Lemma steady_all n :
  steady value 0 n /\ (forall acc, steady (fun n => members n acc) 0 n) /\
  (forall acc, steady (fun n => elements n acc) 1 n).
Proof.
  induction n as [|n (IHv & IHm & IHe)]; [by split_and!|]. split_and!.
  - intros s x r H. cbn [value] in H. pose proof (skip_ws_length s) as Hs.
    destruct (skip_ws s) as [|a s1] eqn:E; [done|]. simpl in Hs.
    cut ((String.length r < S (String.length s1))%nat /\
      forall m, (2 * String.length s1 + 1 < m)%nat -> value (S m) s = Some (x, r)).
    { intros [H1 H2]. split; [lia|]. intros [|m] Hm; [lia|]. apply H2. lia. }
    pose proof (skip_ws_length s1) as Hs1.
    destruct (decide (a = "{"%char)) as [->|H1].
    { destruct (skip_ws s1) as [|b s2] eqn:E1; [done|]. simpl in Hs1.
      destruct (decide (b = "}"%char)) as [->|H2].
      - simplify_eq. split; [lia|]. intros m Hm. cbn [value]. by rewrite E, E1.
      - apply IHm in H as [Hl H]. split; [lia|]. intros m Hm. cbn [value].
        rewrite E, decide_True, E1, decide_False by done. apply H. lia. }
    destruct (decide (a = "["%char)) as [->|H2].
    { destruct (skip_ws s1) as [|b s2] eqn:E1; [done|]. simpl in Hs1.
      destruct (decide (b = "]"%char)) as [->|H2].
      - simplify_eq. split; [lia|]. intros m Hm. cbn [value]. by rewrite E, E1.
      - apply IHe in H as [Hl H]. split; [lia|]. intros m Hm. cbn [value].
        rewrite E, decide_False, decide_True, E1, decide_False by done. apply H. lia. }
    destruct (decide (a = dquote)) as [->|H3].
    { pose proof H as Hv. apply bind_Some in H as ([t r'] & H & [= <- <-]).
      pose proof (proj1 (unquote_stable _ _ _ _ H)) as Hl. split; [lia|]. intros m Hm. cbn [value].
      rewrite E, decide_False, decide_False, decide_True by done. exact Hv. }
    pose proof (scalar_shorter _ _ _ _ H) as Hl. simpl in Hl. split; [lia|]. intros m Hm. cbn [value].
    by rewrite E, !decide_False by done.
  - intros acc s x r H. cbn [members] in H. apply bind_Some in H as ([k r1] & Hk & H).
    apply bind_Some in H as ([v r2] & Hv & H). pose proof (key_colon_shorter _ _ _ Hk) as H1.
    apply IHv in Hv as [H2 Hv]. apply after_value in H as (r3 & H3 & H).
    assert (forall m, (2 * String.length s + 0 < S m)%nat -> value m r1 = Some (v, r2)) as Hv'
      by (intros m ?; apply Hv; lia).
    destruct H as [[E H]|[E [= <- <-]]].
    + apply IHm in H as [H4 H]. split; [lia|]. intros [|m] Hm; [lia|]. cbn [members].
      rewrite Hk. simpl. rewrite Hv' by lia. simpl. rewrite E, decide_True by done. apply H. lia.
    + split; [lia|]. intros [|m] Hm; [lia|]. cbn [members].
      rewrite Hk. simpl. rewrite Hv' by lia. simpl. by rewrite E.
  - intros acc s x r H. cbn [elements] in H.
    apply bind_Some in H as ([v r2] & Hv & H).
    apply IHv in Hv as [H2 Hv]. apply after_value in H as (r3 & H3 & H).
    assert (forall m, (2 * String.length s + 1 < S m)%nat -> value m s = Some (v, r2)) as Hv'
      by (intros m ?; apply Hv; lia).
    destruct H as [[E H]|[E [= <- <-]]].
    + apply IHe in H as [H4 H]. split; [lia|]. intros [|m] Hm; [lia|]. cbn [elements].
      rewrite Hv' by lia. simpl. rewrite E, decide_True by done. apply H. lia.
    + split; [lia|]. intros [|m] Hm; [lia|]. cbn [elements].
      rewrite Hv' by lia. simpl. by rewrite E.
Qed.

Lemma value_fuel n s x : value n s = Some x ->
  forall m, (2 * String.length s < m)%nat -> value m s = Some x.
Proof.
  destruct x as [j r]. intros H m Hm. destruct (steady_all n) as [Hv _].
  apply Hv in H as [_ H]. apply H. lia.
Qed.

(** ** Written values are read back *)

(** What follows a number may not continue it. *)
Definition ends_number (t : string) : bool :=
  match t with
  | EmptyString => true
  | String a _ => negb (is_dec a || bool_decide (a = "."%char) || bool_decide (a = "e"%char) || bool_decide (a = "E"%char))
  end.

Definition number_head (a : ascii) : bool := is_dec a || bool_decide (a = "-"%char).

Section RoundTrip.
Context (FormatFloat : Qc -> string).
Notation Marshal := (Marshal FormatFloat).

(** The text of a number denotes it. *)
Definition number_text_ok (q : Qc) : Prop :=
  (exists a r, FormatFloat q = String a r /\ number_head a = true) /\
  forall t, ends_number t = true -> number (FormatFloat q +:+ t) = Some (q, t).

Definition keys_sorted (m : object) : Prop := StronglySorted (fun x y => String.compare y.1 x.1 = Gt) m.

(** Values whose text denotes them: strings in UTF-8, keys in order, numbers with
    a faithful text. *)
Fixpoint writable (j : json) : Prop :=
  match j with
  | JNull | JBool _ => True
  | JNum q => number_text_ok q
  | JStr s => valid_utf8 s = true
  | JArr l => foldr (fun x P => writable x /\ P) True l
  | JObj m => keys_sorted m /\ foldr (fun kv P => (valid_utf8 kv.1 = true /\ writable kv.2) /\ P) True m
  end.

Lemma quoted_string s t n : valid_utf8 s = true -> exists r,
  quoted s +:+ t = String dquote r /\ ((String.length r < n)%nat -> unquote n r = Some (s, t)).
Proof.
  intros H%bool_decide_eq_true_1. destruct (quoted_unquote s t) as (r & E & Hr). exists r. split; [done|].
  intros Hn. rewrite Hr, H by done. done.
Qed.

Lemma number_head_plain a : number_head a = true ->
  is_ws a = false /\ a <> "{"%char /\ a <> "["%char /\ a <> "]"%char /\ a <> "}"%char /\ a <> dquote /\
  a <> "t"%char /\ a <> "f"%char /\ a <> "n"%char.
Proof. intros H. split_and!; [|intros ->; done..]. destruct a as [[] [] [] [] [] [] [] []]; done. Qed.

(** The first character of a value. *)
Lemma Marshal_head j : writable j -> exists a r, Marshal j = String a r /\ is_ws a = false /\
  a <> "]"%char /\ a <> "}"%char.
Proof.
  destruct j as [|[]|q|s|l|m]; intros H; try by eexists _, _.
  - destruct H as [(a & r & E & Ha) _]. exists a, r. destruct (number_head_plain a Ha). naive_solver.
Qed.

Definition round (j : json) : Prop := forall t n, ends_number t = true ->
  (2 * String.length (Marshal j +:+ t) < n)%nat -> value n (Marshal j +:+ t) = Some (j, t).

Lemma skip_ws_plain a s : is_ws a = false -> skip_ws (String a s) = String a s.
Proof. intros H. cbn [skip_ws]. by rewrite H. Qed.

Lemma app_String a s t : String a s +:+ t = String a (s +:+ t).
Proof. done. Qed.

Lemma elements_Marshal x l acc t n : round x -> Forall round l ->
  (2 * String.length (Join "," (map Marshal (x :: l)) +:+ "]" +:+ t) + 1 < n)%nat ->
  elements n acc (Join "," (map Marshal (x :: l)) +:+ "]" +:+ t) = Some (JArr (acc ++ x :: l), t).
Proof.
  revert x acc n. induction l as [|y l IH]; intros x acc [|n] Hx Hl Hn; [lia| |lia|].
  - cbn [map Join elements] in *. rewrite Hx by (done || lia). reflexivity.
  - apply Forall_cons in Hl as [Hy Hl]. cbn [elements].
    change (Join "," (map Marshal (x :: y :: l))) with (Marshal x +:+ "," +:+ Join "," (map Marshal (y :: l))) in *.
    rewrite !append_assoc in *. rewrite Hx; [|done|lia]. cbn [mbind option_bind].
    change ("," +:+ ?u) with (String ","%char u). rewrite skip_ws_plain, decide_True by done.
    rewrite IH; [by rewrite <- app_assoc|done..|].
    rewrite (append_length (Marshal x)) in Hn. change (String.length ("," +:+ ?u)) with (S (String.length u)) in Hn. lia.
Qed.

Lemma obj_set_last k v acc : Forall (fun kv => String.compare k kv.1 = Gt) acc -> obj_set k v acc = acc ++ [(k, v)].
Proof. induction 1 as [|[k' v'] acc Hk Hacc IH]; [done|]. simpl in *. by rewrite Hk, IH. Qed.

Definition member (kv : string * json) : string := quoted kv.1 +:+ ":" +:+ Marshal kv.2.

Lemma key_colon_member k v t : valid_utf8 k = true ->
  key_colon (member (k, v) +:+ t) = Some (k, Marshal v +:+ t).
Proof.
  intros Hk. unfold member. rewrite !append_assoc. cbn [fst snd].
  destruct (quoted_string k (":" +:+ Marshal v +:+ t) (S (String.length (":" +:+ Marshal v +:+ t)))  Hk) as (r & E & _).
  destruct (quoted_string k (":" +:+ Marshal v +:+ t) (S (String.length r)) Hk) as (r' & E' & Hr).
  rewrite E in E'. injection E' as <-. unfold key_colon.
  change ((":" +:+ Marshal v) +:+ t) with (":" +:+ Marshal v +:+ t). rewrite E, skip_ws_plain, decide_True by done.
  rewrite Hr by lia. reflexivity.
Qed.

Lemma member_length kv : (String.length (Marshal kv.2) + 2 < String.length (member kv))%nat.
Proof. unfold member, quoted. rewrite !append_length. simpl. rewrite append_length. simpl. lia. Qed.

Lemma members_Marshal kv l acc t n : round kv.2 -> Forall (fun kv => round kv.2) l ->
  Forall (fun kv => valid_utf8 kv.1 = true) (kv :: l) -> keys_sorted (acc ++ kv :: l) ->
  (2 * String.length (Join "," (map member (kv :: l)) +:+ "}" +:+ t) < n)%nat ->
  members n acc (Join "," (map member (kv :: l)) +:+ "}" +:+ t) = Some (JObj (acc ++ kv :: l), t).
Proof.
  revert kv acc n. induction l as [|kv' l IH]; intros [k v] acc [|n] Hx Hl Hu Hs Hn; [lia| |lia|];
    apply Forall_cons in Hu as [Hk Hu];
    (assert (obj_set k v acc = acc ++ [(k, v)]) as Eset by
      (apply obj_set_last; apply Forall_forall; intros y Hy; unfold keys_sorted in Hs;
       apply StronglySorted_app in Hs as (Hs & _ & _); by apply (Hs y (k, v) Hy); left)).
  - cbn [map Join members] in *. rewrite key_colon_member by done. cbn [mbind option_bind].
    pose proof (member_length (k, v)). rewrite Hx; [|done|].
    + cbn [fst snd mbind option_bind]. rewrite Eset. reflexivity.
    + rewrite append_length in *. simpl in *. lia.
  - apply Forall_cons in Hl as [Hy Hl]. cbn [members].
    change (Join "," (map member ((k, v) :: kv' :: l))) with (member (k, v) +:+ "," +:+ Join "," (map member (kv' :: l))) in *.
    rewrite !append_assoc in *. rewrite key_colon_member by done. cbn [mbind option_bind].
    pose proof (member_length (k, v)). rewrite append_length in Hn.
    rewrite Hx; [|done|rewrite append_length; simpl in *; lia]. cbn [mbind option_bind].
    change ("," +:+ ?u) with (String ","%char u). rewrite skip_ws_plain, decide_True by done.
    cbn [fst snd]. rewrite Eset, IH; [by rewrite <- app_assoc|done..|by rewrite <- app_assoc|].
    change (String.length ("," +:+ ?u)) with (S (String.length u)) in Hn. lia.
Qed.

Lemma foldr_Forall {A} (P : A -> Prop) l : foldr (fun x Q => P x /\ Q) True l -> Forall P l.
Proof. induction l as [|x l IH]; simpl; [by constructor|]. intros [H1 H2]. constructor; [done|by apply IH]. Qed.

Lemma value_Marshal j : writable j -> round j.
Proof.
  induction j as [|b|q|s|l IH|m IH] using json_ind'; intros Hw t [|n] Ht Hn; try lia.
  - by destruct t.
  - by destruct b, t.
  - destruct Hw as [(a & r & E & Ha) Hq]. specialize (Hq t Ht). change (Marshal (JNum q)) with (FormatFloat q) in *.
    apply number_head_plain in Ha as (H1 & H2 & H3 & _ & _ & H4 & H5 & H6 & H7). rewrite E in *.
    rewrite app_String in *. cbn [value]. rewrite skip_ws_plain by done. unfold scalar.
    rewrite !decide_False by done. by rewrite Hq.
  - destruct (quoted_string s t (S (String.length (escaped (String.length s) s +:+ String dquote t))) Hw) as (r & E & Hr).
    change (Marshal (JStr s)) with (quoted s) in *. rewrite E in *. cbn [value].
    rewrite skip_ws_plain, decide_False, decide_False, decide_True by done.
    destruct (quoted_string s t (S (String.length r)) Hw) as (r' & E' & Hr'). rewrite E in E'. injection E' as <-.
    rewrite Hr' by lia. reflexivity.
  - apply foldr_Forall in Hw. assert (Forall round l) as Hr by (apply Forall_forall; intros x Hx;
      rewrite Forall_forall in IH, Hw; apply IH; [done|by apply Hw]).
    change (Marshal (JArr l)) with ("[" +:+ Join "," (map Marshal l) +:+ "]") in *.
    rewrite !append_assoc in *. change ("[" +:+ ?u) with (String "["%char u) in *. cbn [value].
    rewrite skip_ws_plain, decide_False, decide_True by done.
    destruct l as [|x l]; [reflexivity|]. apply Forall_cons in Hr as [Hx Hr].
    assert (exists a r, Join "," (map Marshal (x :: l)) +:+ "]" +:+ t = String a r /\ is_ws a = false /\ a <> "]"%char)
      as (a & r & E & H1 & H2).
    { apply Forall_cons in Hw as [Hw _]. destruct (Marshal_head x Hw) as (a & r & E & H1 & H2 & _).
      destruct l as [|y l]; cbn [map Join]; rewrite E; by eexists _, _. }
    rewrite E at 1. rewrite skip_ws_plain, decide_False by done.
    rewrite elements_Marshal; [done..|]. change (String.length (String _ ?u)) with (S (String.length u)) in Hn. lia.
  - destruct Hw as [Hsort Hw%foldr_Forall].
    assert (Forall (fun kv => round kv.2) m) as Hr by (apply Forall_forall; intros x Hx;
      rewrite Forall_forall in IH, Hw; apply IH; [done|by apply Hw]).
    assert (Forall (fun kv => valid_utf8 kv.1 = true) m) as Hu by (eapply Forall_impl; [exact Hw|naive_solver]).
    change (Marshal (JObj m)) with ("{" +:+ Join "," (map member m) +:+ "}") in *.
    rewrite !append_assoc in *. change ("{" +:+ ?u) with (String "{"%char u) in *. cbn [value].
    rewrite skip_ws_plain, decide_True by done.
    destruct m as [|kv m]; [reflexivity|]. apply Forall_cons in Hr as [Hx Hr].
    assert (exists r, Join "," (map member (kv :: m)) +:+ "}" +:+ t = String dquote r) as (r & E)
      by (destruct m; by eexists).
    rewrite E at 1. rewrite skip_ws_plain, decide_False by done.
    rewrite members_Marshal; [done..|]. change (String.length (String _ ?u)) with (S (String.length u)) in Hn. lia.
Qed.

Lemma parse_Marshal_lemma j : writable j -> json_parse (Marshal j) = Some j.
Proof.
  intros Hw. unfold json_parse. rewrite <- (append_nil_r (Marshal j)) at 2.
  rewrite value_Marshal; [done..|]. rewrite append_nil_r. lia.
Qed.
End RoundTrip.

* * *

**Exercise instructions**
Filter the data for the string "JStr". Copy each matching line.

**Answer to this task**
  | JStr s => valid_utf8 s = true
    change (Marshal (JStr s)) with (quoted s) in *. rewrite E in *. cbn [value].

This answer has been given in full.